Coleridge saw the images "as _things_"; only a mind so overshadowed by
dreams, and so easily able to carry on his sleep awake, could have done so;
and, with such a mind, "that willing suspension of disbelief for a moment,
which constitutes poetic faith," was literally forced upon him. "The
excellence aimed at," says Coleridge, "was to consist in the interesting of
the affections by the dramatic truth of such emotions, as would naturally
accompany such situations," those produced by supernatural agency,
"supposing them real. And real in this sense they have been to every human
being who, from whatever sense of delusion, has at any time believed
himself under supernatural agency. " To Coleridge, whatever appealed vitally
to his imagination was real; and he defended his belief philosophically,
disbelieving from conviction in that sharp marking off of real from
imaginary which is part of the ordinary attitude of man in the presence of
mystery.
It must not be forgotten that Coleridge is never fantastic. The fantastic
is a playing with the imagination, and Coleridge respects it. His intellect
goes always easily as far as his imagination will carry it, and does not
stop by the way to play tricks upon its bearer. Hence the conviction which
he brings with him when he tells us the impossible. And then his style, in
its ardent and luminous simplicity, flexible to every bend of the spirit
which it clothes with flesh, helps him in the idiomatic translation of
dreams. The visions of Swedenborg are literal translations of the
imagination, and need to be retranslated. Coleridge is equally faithful to
the thing seen and to the laws of that new world into which he has
transposed it.
"The Ancient Mariner" is the most sustained piece of imagination in the
whole of English poetry; and it has almost every definable merit of
imaginative narrative. It is the only poem I know which is all point and
yet all poetry; because, I suppose, the point is really a point of mystery.

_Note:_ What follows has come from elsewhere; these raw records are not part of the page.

Section setters.
Context {SH SD : Type}.
Implicit Types e : Entity SH SD.
Definition e_set_init (b : bool) e := mkEntity (id_ e) b (options_ e) (hbmGva_ e) (dramGva_ e) (hbmSegment_ e) (dramSegment_ e)
  (dataOperator_ e) (transportPrepared_ e) (transportManager_ e) (importedRanks_ e) (importedMemories_ e) (tagManager_ e).
Definition e_set_options (o : hybm_options) e := mkEntity (id_ e) (initialized_ e) o (hbmGva_ e) (dramGva_ e) (hbmSegment_ e) (dramSegment_ e)
  (dataOperator_ e) (transportPrepared_ e) (transportManager_ e) (importedRanks_ e) (importedMemories_ e) (tagManager_ e).
Definition e_set_gvas (h d : Z) e := mkEntity (id_ e) (initialized_ e) (options_ e) h d (hbmSegment_ e) (dramSegment_ e)
  (dataOperator_ e) (transportPrepared_ e) (transportManager_ e) (importedRanks_ e) (importedMemories_ e) (tagManager_ e).
Definition e_set_segs (h : option SH) (d : option SD) e := mkEntity (id_ e) (initialized_ e) (options_ e) (hbmGva_ e) (dramGva_ e) h d
  (dataOperator_ e) (transportPrepared_ e) (transportManager_ e) (importedRanks_ e) (importedMemories_ e) (tagManager_ e).
Definition e_set_ops (op prepared tm : bool) e := mkEntity (id_ e) (initialized_ e) (options_ e) (hbmGva_ e) (dramGva_ e) (hbmSegment_ e)
  (dramSegment_ e) op prepared tm (importedRanks_ e) (importedMemories_ e) (tagManager_ e).
Definition e_set_imports (r : gmap Z EntityExportInfo) (m : gmap Z (gset bytes)) e := mkEntity (id_ e) (initialized_ e) (options_ e) (hbmGva_ e)
  (dramGva_ e) (hbmSegment_ e) (dramSegment_ e) (dataOperator_ e) (transportPrepared_ e) (transportManager_ e) r m (tagManager_ e).
Definition e_set_tags (t : option HybmEntityTagInfo) e := mkEntity (id_ e) (initialized_ e) (options_ e) (hbmGva_ e) (dramGva_ e) (hbmSegment_ e)
  (dramSegment_ e) (dataOperator_ e) (transportPrepared_ e) (transportManager_ e) (importedRanks_ e) (importedMemories_ e) t.
Definition set_DataOpType (op : Z) (o : hybm_options) : hybm_options :=
  mkOptions (bmType o) (memType o) op (rankCount o) (rankId o) (maxHBMSize o) (maxDRAMSize o) (deviceVASpace o) (hostVASpace o) (scene o)
    (enable56BitsGva o) (role o) (flags o) (transUrl o) (tag o) (tagOpInfo o) (dramShmFd o).
Definition set_tag (t : bytes) (o : hybm_options) : hybm_options :=
  mkOptions (bmType o) (memType o) (bmDataOpType o) (rankCount o) (rankId o) (maxHBMSize o) (maxDRAMSize o) (deviceVASpace o) (hostVASpace o)
    (scene o) (enable56BitsGva o) (role o) (flags o) (transUrl o) t (tagOpInfo o) (dramShmFd o).
Definition set_dramShmFd (fd : Z) (o : hybm_options) : hybm_options :=
  mkOptions (bmType o) (memType o) (bmDataOpType o) (rankCount o) (rankId o) (maxHBMSize o) (maxDRAMSize o) (deviceVASpace o) (hostVASpace o)
    (scene o) (enable56BitsGva o) (role o) (flags o) (transUrl o) (tag o) (tagOpInfo o) fd.
End setters.
(* ===== verification/EntityImport.v ===== *)
(** * EntityImport: importing, copying and giving back

    The second half of [hybm/csrc/entity/hybm_entity_default.cpp].  Readers advance as they
    are read, so they are passed along; [addresses] is the array of the caller, when there is
    one.  Hash tables are walked in the order of [map_to_list], the keys of a rank in the
    order of [elements]. *)
From stdpp Require Import gmap.
From S2P Require Import Prelude MessagePacker StrUtil RangeTree VaManager ExchangeInfo SegmentWorld ConnSegment EntityTag Entity.
Local Open Scope list_scope.

(** A vector of outcomes: the readers after a loop, refused reads, or undefined behaviour. *)
Definition update_at {A} (i : nat) (x : A) (l : list A) : list A := <[i := x]> l.
Fixpoint store_all (addresses : list Z) (idx : list nat) (addrs : list Z) : list Z :=
  match idx, addrs with
  | i :: idx, a :: addrs => store_all (update_at i a addresses) idx addrs
  | _, _ => addresses
  end.

Section entity.
Context {OS : Os} {SH SD : Type} {HH : MemSegment SH} {HD : MemSegment SD}.
Abbreviation EM A := (SM (Entity SH SD) A).

(** The flag belongs to the thread, not to an entity: it is set by the first call that
    succeeds.  A program is one thread, so its log says whether there was one. *)
Definition isSetDevice_ (l : log) : bool :=
  existsb (fun p : call * answer => match p.1 with AclrtSetDevice => ret p.2 =? BM_OK | _ => false end) l.
Definition SetThreadAclDevice : EM Z :=
  set ← log_get isSetDevice_;
  if set : bool then mret BM_OK else
  a ← sys AclrtSetDevice;
  mret (ret a).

It is full of simple, daily emotion, transported, by an awful power of
sight, to which the limits of reality are no barrier, into an unknown sea
and air; it is realized throughout the whole of its ghastly and marvellous
happenings; and there is in the narrative an ease, a buoyancy almost, which
I can only compare with the music of Mozart, extracting its sweetness from
the stuff of tragedy; it presents to us the utmost physical and spiritual
horror, not only without disgust, but with an alluring beauty. But in
"Christabel," in the first part especially, we find a quality which goes
almost beyond these definable merits. There is in it a literal spell, not
acting along any logical lines, not attacking the nerves, not terrifying,
not intoxicating, but like a slow, enveloping mist, which blots out the
real world, and leaves us unchilled by any "airs from heaven or blasts from
hell," but in the native air of some middle region. In these two or three
brief hours of his power out of a lifetime, Coleridge is literally a
wizard. People have wanted to know what "Christabel" means, and how it was
to have ended, and whether Geraldine was a vampire (as I am inclined to
think) or had eyes in her breasts (as Shelley thought). They have wondered
that a poem so transparent in every line should be, as a whole, the most
enigmatical in English. But does it matter very much whether "Christabel"
means this or that, and whether Coleridge himself knew, as he said, how it
was to end, or whether, as Wordsworth declared, he had never decided?